(Records from a dataset)
○ ○ ○ ○
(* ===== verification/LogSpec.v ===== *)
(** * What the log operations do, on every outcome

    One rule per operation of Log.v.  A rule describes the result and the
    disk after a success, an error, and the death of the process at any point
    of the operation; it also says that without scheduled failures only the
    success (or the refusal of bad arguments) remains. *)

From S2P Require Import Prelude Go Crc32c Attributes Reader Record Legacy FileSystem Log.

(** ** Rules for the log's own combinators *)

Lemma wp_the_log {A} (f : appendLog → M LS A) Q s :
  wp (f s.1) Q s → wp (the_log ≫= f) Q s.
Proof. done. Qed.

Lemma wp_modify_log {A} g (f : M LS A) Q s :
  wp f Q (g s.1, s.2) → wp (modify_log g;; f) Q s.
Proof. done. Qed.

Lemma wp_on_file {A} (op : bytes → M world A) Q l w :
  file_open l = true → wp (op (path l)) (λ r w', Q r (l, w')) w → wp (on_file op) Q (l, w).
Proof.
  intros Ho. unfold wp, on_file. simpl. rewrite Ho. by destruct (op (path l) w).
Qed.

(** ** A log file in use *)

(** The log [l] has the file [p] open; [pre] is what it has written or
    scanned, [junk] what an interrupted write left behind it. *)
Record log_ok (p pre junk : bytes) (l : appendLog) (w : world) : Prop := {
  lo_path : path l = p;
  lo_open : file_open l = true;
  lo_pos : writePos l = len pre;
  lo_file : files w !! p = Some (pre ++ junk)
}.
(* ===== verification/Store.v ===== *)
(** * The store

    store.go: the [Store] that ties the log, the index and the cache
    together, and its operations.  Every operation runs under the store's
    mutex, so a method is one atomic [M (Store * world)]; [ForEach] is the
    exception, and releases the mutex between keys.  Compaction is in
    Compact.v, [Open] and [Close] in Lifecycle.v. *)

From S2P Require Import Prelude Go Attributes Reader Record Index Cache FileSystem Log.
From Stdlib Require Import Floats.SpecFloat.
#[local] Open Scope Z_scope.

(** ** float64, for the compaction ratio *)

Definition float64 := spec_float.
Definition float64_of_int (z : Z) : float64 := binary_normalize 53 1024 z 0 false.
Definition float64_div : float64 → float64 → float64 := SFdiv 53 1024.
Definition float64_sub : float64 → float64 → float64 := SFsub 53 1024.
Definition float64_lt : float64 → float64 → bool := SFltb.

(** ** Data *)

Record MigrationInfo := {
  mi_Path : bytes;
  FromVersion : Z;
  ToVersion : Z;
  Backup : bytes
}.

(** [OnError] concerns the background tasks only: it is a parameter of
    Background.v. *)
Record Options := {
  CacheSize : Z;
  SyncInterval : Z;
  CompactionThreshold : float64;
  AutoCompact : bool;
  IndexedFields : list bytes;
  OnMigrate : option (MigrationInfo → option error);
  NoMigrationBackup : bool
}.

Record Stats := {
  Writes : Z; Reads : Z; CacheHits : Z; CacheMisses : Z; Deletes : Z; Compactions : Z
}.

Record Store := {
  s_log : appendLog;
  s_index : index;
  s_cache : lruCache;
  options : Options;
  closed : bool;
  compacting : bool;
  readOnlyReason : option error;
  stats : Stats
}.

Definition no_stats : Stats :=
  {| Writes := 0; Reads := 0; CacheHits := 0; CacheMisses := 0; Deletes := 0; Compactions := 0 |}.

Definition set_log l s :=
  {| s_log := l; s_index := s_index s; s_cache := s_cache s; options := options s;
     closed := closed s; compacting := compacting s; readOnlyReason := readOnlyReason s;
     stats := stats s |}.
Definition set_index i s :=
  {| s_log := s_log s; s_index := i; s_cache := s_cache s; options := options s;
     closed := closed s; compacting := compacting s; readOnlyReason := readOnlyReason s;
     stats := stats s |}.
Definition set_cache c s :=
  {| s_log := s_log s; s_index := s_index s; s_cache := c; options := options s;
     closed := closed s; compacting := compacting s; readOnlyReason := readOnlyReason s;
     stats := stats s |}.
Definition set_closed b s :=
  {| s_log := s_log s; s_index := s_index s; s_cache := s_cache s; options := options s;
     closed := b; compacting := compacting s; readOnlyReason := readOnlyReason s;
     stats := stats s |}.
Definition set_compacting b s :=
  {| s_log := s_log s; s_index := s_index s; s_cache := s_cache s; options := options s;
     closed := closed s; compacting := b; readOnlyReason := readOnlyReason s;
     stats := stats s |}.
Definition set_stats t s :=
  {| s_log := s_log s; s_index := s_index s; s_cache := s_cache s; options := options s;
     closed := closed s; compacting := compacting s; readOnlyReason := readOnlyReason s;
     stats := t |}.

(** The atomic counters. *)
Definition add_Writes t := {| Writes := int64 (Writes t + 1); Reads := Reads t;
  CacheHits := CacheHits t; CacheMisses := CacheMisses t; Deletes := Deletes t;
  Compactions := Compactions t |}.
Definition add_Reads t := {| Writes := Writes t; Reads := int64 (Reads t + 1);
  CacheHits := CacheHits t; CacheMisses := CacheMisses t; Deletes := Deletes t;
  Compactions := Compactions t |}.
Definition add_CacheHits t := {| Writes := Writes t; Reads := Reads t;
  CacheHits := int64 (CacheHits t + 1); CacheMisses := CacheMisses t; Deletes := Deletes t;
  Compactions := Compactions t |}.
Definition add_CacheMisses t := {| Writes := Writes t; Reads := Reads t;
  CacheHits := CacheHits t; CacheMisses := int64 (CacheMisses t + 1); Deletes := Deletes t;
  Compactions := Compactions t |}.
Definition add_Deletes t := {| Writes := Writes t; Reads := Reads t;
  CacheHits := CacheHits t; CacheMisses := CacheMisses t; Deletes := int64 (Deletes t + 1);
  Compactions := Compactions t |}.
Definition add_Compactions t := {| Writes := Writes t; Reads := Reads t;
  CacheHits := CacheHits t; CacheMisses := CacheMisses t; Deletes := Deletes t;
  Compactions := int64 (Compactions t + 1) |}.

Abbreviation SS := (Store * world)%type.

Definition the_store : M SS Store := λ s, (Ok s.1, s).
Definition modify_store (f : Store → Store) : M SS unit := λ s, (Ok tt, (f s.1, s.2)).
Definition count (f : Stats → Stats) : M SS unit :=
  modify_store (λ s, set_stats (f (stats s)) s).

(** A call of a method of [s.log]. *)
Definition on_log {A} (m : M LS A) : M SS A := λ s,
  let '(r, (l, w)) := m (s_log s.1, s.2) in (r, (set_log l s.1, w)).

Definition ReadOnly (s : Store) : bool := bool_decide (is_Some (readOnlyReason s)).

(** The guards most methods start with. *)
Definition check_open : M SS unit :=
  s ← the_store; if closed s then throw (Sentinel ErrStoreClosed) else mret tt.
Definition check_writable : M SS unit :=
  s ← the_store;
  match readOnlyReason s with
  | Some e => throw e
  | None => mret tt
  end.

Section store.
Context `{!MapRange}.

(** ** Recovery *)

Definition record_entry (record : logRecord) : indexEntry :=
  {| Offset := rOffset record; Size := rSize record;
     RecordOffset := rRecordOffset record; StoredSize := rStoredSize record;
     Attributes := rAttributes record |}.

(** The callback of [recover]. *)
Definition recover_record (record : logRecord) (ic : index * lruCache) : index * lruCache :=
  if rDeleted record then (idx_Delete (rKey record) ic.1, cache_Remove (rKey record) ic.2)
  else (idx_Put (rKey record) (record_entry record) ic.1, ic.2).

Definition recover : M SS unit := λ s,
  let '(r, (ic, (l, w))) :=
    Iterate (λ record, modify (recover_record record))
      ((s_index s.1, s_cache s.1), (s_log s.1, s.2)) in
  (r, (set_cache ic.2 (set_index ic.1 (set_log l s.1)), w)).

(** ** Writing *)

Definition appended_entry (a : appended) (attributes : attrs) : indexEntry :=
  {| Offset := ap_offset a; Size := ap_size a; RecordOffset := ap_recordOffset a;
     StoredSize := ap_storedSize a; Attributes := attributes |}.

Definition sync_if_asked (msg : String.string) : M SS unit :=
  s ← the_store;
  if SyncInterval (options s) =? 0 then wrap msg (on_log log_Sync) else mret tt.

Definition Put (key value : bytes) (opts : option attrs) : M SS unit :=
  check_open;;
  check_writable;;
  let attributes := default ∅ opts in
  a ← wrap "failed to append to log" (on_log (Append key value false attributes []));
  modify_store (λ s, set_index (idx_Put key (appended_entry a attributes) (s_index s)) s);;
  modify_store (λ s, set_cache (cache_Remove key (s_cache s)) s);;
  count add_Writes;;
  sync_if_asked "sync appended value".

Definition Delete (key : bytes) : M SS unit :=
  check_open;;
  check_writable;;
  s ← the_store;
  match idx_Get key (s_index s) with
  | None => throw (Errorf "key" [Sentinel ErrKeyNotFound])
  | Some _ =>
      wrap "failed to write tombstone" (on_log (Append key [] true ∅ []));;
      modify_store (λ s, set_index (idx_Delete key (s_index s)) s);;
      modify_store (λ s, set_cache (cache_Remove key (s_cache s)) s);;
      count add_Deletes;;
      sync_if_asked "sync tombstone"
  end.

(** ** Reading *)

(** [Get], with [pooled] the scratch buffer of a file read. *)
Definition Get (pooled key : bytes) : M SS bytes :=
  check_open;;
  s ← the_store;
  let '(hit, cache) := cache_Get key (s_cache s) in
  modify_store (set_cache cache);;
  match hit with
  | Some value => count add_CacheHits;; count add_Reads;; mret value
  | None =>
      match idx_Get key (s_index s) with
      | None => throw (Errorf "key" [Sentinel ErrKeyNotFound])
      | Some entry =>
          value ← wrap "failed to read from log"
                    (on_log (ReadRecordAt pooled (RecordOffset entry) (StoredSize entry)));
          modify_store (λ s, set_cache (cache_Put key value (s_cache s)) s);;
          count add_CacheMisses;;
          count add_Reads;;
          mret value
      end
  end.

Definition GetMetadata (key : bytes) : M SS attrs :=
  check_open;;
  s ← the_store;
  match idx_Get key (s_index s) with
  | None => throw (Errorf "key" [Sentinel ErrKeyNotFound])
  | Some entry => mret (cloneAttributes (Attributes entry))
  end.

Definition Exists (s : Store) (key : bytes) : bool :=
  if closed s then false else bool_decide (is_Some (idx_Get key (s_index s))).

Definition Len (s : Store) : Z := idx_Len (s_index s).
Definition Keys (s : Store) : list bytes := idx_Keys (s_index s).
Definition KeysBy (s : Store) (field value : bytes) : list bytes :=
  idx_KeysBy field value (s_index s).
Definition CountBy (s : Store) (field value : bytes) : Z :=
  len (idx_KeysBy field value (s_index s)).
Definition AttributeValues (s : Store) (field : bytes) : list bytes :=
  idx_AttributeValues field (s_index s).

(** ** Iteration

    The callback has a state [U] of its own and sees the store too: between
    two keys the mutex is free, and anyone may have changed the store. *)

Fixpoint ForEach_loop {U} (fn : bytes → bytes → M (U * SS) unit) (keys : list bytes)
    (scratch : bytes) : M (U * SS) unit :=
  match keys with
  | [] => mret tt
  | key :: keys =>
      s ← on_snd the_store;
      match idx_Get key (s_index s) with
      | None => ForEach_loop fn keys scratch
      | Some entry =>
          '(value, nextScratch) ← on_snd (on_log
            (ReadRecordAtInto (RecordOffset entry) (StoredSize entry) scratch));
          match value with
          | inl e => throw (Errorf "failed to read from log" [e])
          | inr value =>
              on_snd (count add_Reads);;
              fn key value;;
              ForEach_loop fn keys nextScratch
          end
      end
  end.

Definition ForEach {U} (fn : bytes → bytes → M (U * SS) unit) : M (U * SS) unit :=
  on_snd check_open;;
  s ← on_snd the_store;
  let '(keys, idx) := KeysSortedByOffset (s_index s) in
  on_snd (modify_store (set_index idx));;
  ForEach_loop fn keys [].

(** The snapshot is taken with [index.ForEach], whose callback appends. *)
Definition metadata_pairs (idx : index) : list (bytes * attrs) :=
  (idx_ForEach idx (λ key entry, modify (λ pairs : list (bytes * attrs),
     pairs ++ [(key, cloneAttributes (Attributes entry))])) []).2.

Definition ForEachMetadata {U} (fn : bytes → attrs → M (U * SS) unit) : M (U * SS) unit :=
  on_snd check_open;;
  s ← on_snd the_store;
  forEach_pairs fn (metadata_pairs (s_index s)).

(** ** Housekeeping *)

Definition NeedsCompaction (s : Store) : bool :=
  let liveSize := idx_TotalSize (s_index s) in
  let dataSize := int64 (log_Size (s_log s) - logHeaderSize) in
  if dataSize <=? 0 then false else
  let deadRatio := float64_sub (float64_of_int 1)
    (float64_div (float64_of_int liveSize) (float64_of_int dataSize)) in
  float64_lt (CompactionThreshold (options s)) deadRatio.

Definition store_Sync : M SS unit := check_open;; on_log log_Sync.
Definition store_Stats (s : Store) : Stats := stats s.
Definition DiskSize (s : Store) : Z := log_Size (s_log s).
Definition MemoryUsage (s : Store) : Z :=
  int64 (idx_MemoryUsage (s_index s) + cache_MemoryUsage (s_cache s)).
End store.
○ ○ ○ ○
**EXERCISE BRIEF:** Search the entries for the line holding "Definition DiskSize (s". Return that line and the ones after it through the last, exactly.

**SOLUTION FOR THIS EXERCISE:**
Definition DiskSize (s : Store) : Z := log_Size (s_log s).
Definition MemoryUsage (s : Store) : Z :=
  int64 (idx_MemoryUsage (s_index s) + cache_MemoryUsage (s_cache s)).
End store.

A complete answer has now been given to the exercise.